### WHAT YOU ARE ASKED TO DO
Give the data again exactly, stopping after the "unfold XXH64_digest, XXH64." line.

** RECORDED DATA follows **

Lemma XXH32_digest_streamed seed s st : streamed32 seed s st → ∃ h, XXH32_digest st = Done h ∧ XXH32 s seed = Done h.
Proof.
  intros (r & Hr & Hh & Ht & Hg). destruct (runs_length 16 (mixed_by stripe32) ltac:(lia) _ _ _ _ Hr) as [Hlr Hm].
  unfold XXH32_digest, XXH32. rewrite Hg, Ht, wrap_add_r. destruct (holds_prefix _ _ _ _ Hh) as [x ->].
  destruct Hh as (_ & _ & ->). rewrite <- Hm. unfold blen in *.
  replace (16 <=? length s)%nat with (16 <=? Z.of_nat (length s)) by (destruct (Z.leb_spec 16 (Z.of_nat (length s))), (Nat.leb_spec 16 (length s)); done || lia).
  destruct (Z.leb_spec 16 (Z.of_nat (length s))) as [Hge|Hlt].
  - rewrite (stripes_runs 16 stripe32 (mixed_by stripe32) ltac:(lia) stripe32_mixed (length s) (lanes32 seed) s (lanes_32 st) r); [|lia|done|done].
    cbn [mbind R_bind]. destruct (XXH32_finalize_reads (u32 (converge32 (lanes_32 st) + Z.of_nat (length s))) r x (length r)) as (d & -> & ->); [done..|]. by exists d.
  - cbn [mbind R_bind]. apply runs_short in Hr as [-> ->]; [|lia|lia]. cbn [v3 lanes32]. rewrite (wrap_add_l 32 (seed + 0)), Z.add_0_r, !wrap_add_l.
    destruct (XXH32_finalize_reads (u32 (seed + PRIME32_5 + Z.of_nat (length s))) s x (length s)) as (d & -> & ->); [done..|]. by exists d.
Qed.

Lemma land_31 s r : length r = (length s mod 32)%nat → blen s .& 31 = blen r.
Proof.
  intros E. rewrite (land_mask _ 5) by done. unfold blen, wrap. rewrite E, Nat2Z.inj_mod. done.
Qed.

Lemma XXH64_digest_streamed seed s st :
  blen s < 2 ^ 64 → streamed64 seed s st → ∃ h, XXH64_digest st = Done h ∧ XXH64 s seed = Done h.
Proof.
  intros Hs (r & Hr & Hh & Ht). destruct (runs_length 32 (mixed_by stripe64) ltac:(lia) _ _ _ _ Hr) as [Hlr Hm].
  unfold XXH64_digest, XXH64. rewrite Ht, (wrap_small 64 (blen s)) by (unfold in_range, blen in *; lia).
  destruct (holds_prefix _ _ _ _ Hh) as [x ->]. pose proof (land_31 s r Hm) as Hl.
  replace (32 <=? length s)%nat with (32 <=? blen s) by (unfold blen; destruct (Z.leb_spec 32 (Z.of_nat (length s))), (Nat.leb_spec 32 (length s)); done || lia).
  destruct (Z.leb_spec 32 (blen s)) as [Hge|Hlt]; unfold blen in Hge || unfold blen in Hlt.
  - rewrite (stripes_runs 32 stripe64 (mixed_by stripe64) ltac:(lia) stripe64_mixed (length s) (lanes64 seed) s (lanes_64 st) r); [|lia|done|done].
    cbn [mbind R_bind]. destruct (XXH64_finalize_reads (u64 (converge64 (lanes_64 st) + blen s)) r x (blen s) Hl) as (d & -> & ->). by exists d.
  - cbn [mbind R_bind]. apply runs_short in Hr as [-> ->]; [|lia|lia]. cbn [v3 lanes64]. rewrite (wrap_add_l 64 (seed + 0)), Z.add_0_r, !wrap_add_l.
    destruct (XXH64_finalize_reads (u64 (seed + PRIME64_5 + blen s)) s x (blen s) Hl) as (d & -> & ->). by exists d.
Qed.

** End of RECORDED DATA **

### ANSWER SPACE
Lemma XXH32_digest_streamed seed s st : streamed32 seed s st → ∃ h, XXH32_digest st = Done h ∧ XXH32 s seed = Done h.
Proof.
  intros (r & Hr & Hh & Ht & Hg). destruct (runs_length 16 (mixed_by stripe32) ltac:(lia) _ _ _ _ Hr) as [Hlr Hm].
  unfold XXH32_digest, XXH32. rewrite Hg, Ht, wrap_add_r. destruct (holds_prefix _ _ _ _ Hh) as [x ->].
  destruct Hh as (_ & _ & ->). rewrite <- Hm. unfold blen in *.
  replace (16 <=? length s)%nat with (16 <=? Z.of_nat (length s)) by (destruct (Z.leb_spec 16 (Z.of_nat (length s))), (Nat.leb_spec 16 (length s)); done || lia).
  destruct (Z.leb_spec 16 (Z.of_nat (length s))) as [Hge|Hlt].
  - rewrite (stripes_runs 16 stripe32 (mixed_by stripe32) ltac:(lia) stripe32_mixed (length s) (lanes32 seed) s (lanes_32 st) r); [|lia|done|done].
    cbn [mbind R_bind]. destruct (XXH32_finalize_reads (u32 (converge32 (lanes_32 st) + Z.of_nat (length s))) r x (length r)) as (d & -> & ->); [done..|]. by exists d.
  - cbn [mbind R_bind]. apply runs_short in Hr as [-> ->]; [|lia|lia]. cbn [v3 lanes32]. rewrite (wrap_add_l 32 (seed + 0)), Z.add_0_r, !wrap_add_l.
    destruct (XXH32_finalize_reads (u32 (seed + PRIME32_5 + Z.of_nat (length s))) s x (length s)) as (d & -> & ->); [done..|]. by exists d.
Qed.

Lemma land_31 s r : length r = (length s mod 32)%nat → blen s .& 31 = blen r.
Proof.
  intros E. rewrite (land_mask _ 5) by done. unfold blen, wrap. rewrite E, Nat2Z.inj_mod. done.
Qed.

Lemma XXH64_digest_streamed seed s st :
  blen s < 2 ^ 64 → streamed64 seed s st → ∃ h, XXH64_digest st = Done h ∧ XXH64 s seed = Done h.
Proof.
  intros Hs (r & Hr & Hh & Ht). destruct (runs_length 32 (mixed_by stripe64) ltac:(lia) _ _ _ _ Hr) as [Hlr Hm].
  unfold XXH64_digest, XXH64. rewrite Ht, (wrap_small 64 (blen s)) by (unfold in_range, blen in *; lia).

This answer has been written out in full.